Dataset items
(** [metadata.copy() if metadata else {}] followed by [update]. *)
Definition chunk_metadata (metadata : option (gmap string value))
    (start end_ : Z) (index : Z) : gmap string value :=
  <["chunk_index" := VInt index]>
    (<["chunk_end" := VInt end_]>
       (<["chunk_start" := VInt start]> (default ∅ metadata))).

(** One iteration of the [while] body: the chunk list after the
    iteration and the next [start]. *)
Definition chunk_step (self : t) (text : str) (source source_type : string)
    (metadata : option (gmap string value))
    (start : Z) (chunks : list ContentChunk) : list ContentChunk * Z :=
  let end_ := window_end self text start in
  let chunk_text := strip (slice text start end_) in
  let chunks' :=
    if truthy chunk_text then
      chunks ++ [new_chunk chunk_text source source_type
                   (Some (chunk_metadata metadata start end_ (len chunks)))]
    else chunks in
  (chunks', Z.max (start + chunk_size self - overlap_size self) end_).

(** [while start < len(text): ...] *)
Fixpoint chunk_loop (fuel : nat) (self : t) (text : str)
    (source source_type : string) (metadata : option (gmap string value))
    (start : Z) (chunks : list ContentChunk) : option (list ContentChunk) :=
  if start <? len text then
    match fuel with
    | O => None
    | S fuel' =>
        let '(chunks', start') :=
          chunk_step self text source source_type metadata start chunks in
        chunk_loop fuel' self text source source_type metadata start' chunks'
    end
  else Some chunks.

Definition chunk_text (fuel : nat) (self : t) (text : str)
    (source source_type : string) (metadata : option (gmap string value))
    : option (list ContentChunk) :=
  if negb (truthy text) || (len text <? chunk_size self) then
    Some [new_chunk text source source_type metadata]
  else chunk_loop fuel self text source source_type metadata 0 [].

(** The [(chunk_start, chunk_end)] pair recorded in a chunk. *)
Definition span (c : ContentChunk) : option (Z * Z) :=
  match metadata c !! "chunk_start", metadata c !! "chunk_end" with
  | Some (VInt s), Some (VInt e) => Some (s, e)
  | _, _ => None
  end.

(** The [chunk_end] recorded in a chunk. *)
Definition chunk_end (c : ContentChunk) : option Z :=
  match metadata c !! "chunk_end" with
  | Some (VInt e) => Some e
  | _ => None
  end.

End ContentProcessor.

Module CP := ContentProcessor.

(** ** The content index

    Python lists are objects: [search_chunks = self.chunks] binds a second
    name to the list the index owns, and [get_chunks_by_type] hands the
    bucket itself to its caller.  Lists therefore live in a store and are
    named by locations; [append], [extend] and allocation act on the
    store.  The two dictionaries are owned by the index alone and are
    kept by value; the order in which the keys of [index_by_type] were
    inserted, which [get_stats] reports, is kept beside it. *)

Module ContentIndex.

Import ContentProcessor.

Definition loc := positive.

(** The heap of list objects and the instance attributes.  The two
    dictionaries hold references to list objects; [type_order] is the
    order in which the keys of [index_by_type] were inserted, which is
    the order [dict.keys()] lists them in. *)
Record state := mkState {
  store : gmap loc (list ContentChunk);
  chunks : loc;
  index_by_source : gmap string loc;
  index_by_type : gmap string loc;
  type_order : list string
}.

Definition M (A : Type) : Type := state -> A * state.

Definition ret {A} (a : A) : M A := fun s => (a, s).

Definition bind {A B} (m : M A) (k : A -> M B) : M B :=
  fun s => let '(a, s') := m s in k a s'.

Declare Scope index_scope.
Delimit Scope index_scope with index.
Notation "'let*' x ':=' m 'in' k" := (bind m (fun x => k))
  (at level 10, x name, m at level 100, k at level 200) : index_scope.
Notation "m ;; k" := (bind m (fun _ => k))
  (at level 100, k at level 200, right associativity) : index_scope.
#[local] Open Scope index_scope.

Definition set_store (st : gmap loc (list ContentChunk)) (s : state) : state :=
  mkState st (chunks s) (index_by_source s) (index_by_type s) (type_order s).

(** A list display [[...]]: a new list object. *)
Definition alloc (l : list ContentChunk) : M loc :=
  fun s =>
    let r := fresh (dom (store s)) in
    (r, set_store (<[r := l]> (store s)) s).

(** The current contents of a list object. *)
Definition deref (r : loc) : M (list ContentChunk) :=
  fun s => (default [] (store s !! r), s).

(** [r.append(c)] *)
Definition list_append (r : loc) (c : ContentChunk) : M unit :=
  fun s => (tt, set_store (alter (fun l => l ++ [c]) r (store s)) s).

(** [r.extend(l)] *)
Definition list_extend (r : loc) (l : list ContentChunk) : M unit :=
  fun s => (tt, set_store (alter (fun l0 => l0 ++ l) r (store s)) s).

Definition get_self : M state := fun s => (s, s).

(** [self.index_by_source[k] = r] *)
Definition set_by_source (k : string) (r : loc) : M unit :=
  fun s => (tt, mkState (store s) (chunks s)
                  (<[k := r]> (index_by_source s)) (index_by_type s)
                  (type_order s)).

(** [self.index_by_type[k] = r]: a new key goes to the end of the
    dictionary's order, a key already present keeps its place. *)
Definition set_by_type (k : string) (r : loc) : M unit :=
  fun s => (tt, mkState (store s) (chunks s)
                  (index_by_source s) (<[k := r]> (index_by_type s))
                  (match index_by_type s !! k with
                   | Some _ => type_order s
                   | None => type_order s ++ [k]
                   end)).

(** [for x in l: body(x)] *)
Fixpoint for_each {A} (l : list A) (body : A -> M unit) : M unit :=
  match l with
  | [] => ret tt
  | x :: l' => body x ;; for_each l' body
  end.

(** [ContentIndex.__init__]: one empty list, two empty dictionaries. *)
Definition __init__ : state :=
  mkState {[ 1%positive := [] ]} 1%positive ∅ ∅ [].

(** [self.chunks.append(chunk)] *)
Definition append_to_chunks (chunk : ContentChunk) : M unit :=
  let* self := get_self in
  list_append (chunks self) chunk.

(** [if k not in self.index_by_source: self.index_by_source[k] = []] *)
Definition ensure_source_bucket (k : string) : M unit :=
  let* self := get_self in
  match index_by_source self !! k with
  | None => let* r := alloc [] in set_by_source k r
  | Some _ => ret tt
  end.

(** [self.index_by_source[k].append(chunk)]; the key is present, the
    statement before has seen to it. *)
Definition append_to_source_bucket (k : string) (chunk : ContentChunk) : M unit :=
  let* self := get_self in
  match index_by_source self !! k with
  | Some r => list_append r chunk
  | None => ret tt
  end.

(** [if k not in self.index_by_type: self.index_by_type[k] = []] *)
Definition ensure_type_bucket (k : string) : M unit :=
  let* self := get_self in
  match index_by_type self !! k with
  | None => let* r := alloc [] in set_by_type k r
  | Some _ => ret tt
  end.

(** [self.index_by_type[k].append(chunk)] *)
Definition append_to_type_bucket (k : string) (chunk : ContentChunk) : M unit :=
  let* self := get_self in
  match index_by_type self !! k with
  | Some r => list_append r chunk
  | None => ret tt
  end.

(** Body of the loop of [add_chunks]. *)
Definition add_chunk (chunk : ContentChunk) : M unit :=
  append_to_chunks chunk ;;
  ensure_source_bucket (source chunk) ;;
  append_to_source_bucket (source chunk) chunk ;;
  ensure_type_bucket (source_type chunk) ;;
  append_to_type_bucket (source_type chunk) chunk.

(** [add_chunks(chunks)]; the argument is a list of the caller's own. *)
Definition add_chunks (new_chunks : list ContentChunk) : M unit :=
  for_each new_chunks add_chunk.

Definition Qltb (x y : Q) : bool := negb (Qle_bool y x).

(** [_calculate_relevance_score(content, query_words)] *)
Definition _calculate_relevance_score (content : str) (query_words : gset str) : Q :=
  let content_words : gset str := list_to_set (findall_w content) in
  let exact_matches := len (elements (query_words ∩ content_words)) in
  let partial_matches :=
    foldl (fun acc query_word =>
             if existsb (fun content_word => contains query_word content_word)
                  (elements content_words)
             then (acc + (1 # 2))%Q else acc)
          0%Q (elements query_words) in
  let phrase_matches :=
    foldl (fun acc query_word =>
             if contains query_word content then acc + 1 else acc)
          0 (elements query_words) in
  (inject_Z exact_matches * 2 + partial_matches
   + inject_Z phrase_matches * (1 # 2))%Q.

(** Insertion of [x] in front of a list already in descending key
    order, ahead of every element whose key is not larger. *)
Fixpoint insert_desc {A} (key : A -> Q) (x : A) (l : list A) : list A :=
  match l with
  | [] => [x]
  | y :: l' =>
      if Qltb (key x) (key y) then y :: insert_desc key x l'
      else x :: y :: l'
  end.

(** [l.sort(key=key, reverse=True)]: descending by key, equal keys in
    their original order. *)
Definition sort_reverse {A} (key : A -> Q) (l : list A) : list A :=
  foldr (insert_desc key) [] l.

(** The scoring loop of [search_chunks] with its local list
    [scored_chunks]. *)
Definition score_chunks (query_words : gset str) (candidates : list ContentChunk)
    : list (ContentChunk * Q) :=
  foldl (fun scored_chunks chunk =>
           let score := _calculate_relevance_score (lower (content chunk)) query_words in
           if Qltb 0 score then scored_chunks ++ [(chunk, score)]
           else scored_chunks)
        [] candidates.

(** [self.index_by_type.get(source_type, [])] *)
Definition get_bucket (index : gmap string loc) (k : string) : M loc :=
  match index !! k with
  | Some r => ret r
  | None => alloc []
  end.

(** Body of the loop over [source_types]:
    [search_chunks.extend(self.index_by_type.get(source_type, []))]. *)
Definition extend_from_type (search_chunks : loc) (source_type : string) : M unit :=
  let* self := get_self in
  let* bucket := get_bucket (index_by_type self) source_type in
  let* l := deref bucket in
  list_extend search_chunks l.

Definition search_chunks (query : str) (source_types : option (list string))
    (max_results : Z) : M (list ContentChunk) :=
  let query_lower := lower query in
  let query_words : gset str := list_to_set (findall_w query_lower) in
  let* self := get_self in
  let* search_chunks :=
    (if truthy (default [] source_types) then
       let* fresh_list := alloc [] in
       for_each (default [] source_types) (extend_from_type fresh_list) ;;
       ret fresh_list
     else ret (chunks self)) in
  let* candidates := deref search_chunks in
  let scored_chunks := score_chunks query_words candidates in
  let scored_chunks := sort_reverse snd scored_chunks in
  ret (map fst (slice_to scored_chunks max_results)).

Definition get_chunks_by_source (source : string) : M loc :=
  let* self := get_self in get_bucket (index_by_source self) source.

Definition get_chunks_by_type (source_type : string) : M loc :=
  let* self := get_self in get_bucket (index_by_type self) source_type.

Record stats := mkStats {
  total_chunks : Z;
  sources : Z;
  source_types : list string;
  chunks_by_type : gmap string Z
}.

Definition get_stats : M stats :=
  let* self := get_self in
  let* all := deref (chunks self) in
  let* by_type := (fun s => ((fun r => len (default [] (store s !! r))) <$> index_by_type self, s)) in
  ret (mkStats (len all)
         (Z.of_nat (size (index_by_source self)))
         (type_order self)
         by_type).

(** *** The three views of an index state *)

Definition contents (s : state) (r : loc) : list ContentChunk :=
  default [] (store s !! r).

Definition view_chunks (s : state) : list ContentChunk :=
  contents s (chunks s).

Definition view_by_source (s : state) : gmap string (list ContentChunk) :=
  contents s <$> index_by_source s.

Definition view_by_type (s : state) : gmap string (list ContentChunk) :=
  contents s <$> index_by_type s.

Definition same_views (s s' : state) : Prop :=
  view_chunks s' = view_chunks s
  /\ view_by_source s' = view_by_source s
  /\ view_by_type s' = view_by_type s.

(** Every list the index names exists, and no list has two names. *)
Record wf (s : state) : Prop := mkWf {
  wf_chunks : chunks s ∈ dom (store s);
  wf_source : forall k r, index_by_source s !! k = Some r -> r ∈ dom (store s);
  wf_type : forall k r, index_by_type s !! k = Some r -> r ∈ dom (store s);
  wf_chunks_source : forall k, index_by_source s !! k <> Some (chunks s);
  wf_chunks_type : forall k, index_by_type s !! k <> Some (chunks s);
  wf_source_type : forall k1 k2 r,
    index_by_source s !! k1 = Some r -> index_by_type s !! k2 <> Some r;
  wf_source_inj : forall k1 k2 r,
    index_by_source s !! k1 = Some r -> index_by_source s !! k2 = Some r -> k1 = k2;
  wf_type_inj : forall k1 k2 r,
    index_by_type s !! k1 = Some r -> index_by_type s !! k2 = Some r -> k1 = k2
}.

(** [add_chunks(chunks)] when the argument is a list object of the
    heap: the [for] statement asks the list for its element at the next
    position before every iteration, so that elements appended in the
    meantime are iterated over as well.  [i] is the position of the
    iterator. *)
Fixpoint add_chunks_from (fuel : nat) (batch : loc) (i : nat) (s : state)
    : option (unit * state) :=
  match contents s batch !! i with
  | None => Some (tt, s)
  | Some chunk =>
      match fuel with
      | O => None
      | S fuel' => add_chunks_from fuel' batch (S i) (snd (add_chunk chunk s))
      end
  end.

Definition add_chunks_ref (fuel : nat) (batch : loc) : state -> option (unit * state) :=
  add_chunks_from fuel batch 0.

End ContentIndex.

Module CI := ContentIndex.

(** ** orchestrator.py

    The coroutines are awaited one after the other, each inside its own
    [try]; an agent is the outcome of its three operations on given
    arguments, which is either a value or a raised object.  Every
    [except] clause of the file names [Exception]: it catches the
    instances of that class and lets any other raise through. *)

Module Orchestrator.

**PROBLEM STATEMENT**
Return only the number of lines in the preceding records that contain the string "VInt".

**WRITTEN RESPONSE**
5